Exercise: Please restate exactly what appears in the records below from the first line to the line where "and registered again. *)" is, that line included.

[Stored items]
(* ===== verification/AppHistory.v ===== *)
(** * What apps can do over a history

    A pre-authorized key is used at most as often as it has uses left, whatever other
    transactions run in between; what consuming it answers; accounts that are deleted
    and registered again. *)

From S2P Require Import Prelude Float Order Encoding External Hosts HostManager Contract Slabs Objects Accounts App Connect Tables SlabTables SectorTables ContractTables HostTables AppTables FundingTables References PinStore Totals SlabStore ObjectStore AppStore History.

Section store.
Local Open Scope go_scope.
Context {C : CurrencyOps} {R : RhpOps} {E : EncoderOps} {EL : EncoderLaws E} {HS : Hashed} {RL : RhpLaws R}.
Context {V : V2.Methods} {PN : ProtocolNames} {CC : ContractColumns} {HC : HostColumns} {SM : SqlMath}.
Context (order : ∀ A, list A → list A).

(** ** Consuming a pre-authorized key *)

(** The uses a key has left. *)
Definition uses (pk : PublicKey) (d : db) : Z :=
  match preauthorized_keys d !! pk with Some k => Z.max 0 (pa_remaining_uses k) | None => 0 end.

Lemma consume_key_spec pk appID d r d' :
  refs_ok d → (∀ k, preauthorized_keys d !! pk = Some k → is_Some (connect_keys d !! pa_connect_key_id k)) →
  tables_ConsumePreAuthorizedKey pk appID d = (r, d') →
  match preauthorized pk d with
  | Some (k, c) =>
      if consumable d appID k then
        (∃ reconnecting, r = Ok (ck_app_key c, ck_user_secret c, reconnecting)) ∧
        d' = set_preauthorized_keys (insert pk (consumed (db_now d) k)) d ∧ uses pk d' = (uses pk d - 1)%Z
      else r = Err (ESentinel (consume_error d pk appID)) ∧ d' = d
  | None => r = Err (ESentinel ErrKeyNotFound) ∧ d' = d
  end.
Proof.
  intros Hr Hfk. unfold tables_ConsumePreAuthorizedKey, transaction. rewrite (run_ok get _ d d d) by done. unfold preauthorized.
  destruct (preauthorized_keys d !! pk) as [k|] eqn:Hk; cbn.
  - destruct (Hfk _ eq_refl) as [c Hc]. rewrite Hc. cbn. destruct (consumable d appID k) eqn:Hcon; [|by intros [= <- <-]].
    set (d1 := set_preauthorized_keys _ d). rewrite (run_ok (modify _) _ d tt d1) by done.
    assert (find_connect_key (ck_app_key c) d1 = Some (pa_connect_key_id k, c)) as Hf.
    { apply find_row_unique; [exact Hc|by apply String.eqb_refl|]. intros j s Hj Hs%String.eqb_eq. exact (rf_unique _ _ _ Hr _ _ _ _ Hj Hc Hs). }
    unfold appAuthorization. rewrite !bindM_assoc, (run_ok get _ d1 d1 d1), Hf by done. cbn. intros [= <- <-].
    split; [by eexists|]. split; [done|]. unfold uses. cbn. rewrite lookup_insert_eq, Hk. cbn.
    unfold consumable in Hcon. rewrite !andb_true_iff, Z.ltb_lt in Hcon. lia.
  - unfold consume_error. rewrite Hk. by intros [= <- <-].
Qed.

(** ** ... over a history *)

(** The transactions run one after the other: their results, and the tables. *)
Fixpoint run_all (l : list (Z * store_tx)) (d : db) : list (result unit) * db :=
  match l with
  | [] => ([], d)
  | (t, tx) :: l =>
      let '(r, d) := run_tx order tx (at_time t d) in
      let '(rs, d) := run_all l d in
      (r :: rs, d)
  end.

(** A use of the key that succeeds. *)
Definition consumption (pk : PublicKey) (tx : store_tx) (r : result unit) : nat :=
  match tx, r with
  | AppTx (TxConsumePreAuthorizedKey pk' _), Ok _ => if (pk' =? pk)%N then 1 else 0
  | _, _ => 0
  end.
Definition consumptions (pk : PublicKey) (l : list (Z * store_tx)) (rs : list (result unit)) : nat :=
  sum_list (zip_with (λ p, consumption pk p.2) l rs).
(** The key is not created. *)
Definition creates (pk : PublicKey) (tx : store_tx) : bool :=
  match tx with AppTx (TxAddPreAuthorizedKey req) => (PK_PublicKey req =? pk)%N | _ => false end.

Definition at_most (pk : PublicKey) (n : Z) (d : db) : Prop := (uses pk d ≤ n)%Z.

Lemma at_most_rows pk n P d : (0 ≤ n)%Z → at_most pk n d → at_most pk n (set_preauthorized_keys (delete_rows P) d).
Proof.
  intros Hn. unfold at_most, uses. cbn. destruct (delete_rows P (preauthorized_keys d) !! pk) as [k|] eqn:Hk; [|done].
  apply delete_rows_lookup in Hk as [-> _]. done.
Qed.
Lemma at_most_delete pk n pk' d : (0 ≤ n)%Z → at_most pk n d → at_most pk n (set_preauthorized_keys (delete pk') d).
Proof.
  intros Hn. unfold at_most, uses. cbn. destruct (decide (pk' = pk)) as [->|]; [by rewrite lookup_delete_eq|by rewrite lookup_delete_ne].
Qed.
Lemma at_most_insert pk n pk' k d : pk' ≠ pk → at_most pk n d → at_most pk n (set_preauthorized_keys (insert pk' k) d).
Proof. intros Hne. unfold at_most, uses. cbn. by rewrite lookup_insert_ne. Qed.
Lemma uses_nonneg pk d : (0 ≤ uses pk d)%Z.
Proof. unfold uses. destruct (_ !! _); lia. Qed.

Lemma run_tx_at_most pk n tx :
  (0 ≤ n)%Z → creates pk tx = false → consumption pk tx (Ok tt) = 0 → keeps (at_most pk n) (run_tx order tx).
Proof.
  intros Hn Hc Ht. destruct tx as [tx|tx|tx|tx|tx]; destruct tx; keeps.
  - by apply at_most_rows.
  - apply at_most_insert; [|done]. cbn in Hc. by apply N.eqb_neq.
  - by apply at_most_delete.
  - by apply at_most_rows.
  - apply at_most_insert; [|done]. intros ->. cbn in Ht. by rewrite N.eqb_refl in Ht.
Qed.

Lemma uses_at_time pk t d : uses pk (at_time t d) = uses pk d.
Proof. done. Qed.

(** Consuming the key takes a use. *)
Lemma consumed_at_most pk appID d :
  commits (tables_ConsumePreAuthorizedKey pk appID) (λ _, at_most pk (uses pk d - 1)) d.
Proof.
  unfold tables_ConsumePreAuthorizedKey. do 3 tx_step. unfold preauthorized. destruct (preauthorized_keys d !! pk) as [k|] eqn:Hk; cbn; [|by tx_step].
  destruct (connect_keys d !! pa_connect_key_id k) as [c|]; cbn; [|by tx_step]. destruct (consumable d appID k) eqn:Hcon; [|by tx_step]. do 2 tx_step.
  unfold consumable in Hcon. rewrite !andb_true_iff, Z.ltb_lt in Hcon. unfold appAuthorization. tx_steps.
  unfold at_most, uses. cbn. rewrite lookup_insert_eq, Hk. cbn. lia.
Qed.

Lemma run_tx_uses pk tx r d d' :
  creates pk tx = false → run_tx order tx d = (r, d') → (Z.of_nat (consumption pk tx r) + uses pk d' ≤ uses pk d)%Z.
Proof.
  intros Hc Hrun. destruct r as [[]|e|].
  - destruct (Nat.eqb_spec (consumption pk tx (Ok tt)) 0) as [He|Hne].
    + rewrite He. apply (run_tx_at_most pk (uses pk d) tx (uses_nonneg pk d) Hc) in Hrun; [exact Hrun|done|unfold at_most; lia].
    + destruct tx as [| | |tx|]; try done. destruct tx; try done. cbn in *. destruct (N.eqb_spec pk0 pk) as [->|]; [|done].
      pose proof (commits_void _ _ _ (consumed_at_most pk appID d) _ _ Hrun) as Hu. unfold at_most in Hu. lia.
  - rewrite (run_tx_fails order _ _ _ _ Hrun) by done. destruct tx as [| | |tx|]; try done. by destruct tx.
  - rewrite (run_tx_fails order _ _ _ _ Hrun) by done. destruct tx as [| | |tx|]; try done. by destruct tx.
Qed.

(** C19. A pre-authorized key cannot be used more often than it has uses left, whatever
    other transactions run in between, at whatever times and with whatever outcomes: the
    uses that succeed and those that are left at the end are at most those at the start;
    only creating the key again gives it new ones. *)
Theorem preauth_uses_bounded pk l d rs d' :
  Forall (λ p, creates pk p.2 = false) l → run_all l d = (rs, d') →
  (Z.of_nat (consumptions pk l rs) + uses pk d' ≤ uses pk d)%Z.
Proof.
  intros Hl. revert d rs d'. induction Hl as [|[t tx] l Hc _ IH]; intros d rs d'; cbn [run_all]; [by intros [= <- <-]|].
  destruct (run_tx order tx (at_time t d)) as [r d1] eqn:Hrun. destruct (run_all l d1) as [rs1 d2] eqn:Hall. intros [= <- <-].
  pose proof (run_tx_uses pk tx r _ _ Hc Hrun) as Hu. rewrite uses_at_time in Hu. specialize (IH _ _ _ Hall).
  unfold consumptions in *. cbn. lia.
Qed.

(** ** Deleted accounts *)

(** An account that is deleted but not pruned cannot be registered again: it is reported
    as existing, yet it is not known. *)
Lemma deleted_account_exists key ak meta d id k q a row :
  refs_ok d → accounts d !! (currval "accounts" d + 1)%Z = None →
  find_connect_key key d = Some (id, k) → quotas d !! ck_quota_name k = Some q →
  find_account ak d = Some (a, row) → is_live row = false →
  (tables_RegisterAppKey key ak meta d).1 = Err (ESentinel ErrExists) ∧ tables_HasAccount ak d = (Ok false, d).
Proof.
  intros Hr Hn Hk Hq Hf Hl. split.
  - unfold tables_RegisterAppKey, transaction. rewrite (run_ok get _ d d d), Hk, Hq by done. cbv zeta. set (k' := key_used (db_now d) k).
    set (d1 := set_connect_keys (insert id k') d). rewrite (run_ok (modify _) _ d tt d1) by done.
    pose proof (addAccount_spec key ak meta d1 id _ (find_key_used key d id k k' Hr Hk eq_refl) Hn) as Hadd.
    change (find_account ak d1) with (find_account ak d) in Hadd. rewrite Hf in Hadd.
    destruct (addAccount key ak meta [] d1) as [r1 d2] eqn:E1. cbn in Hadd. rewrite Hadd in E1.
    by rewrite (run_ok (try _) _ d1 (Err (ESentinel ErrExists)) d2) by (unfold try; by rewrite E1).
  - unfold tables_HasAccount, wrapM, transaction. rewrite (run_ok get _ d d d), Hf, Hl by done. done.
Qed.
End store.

Solved exercise:
(* ===== verification/AppHistory.v ===== *)
(** * What apps can do over a history

    A pre-authorized key is used at most as often as it has uses left, whatever other
    transactions run in between; what consuming it answers; accounts that are deleted
    and registered again. *)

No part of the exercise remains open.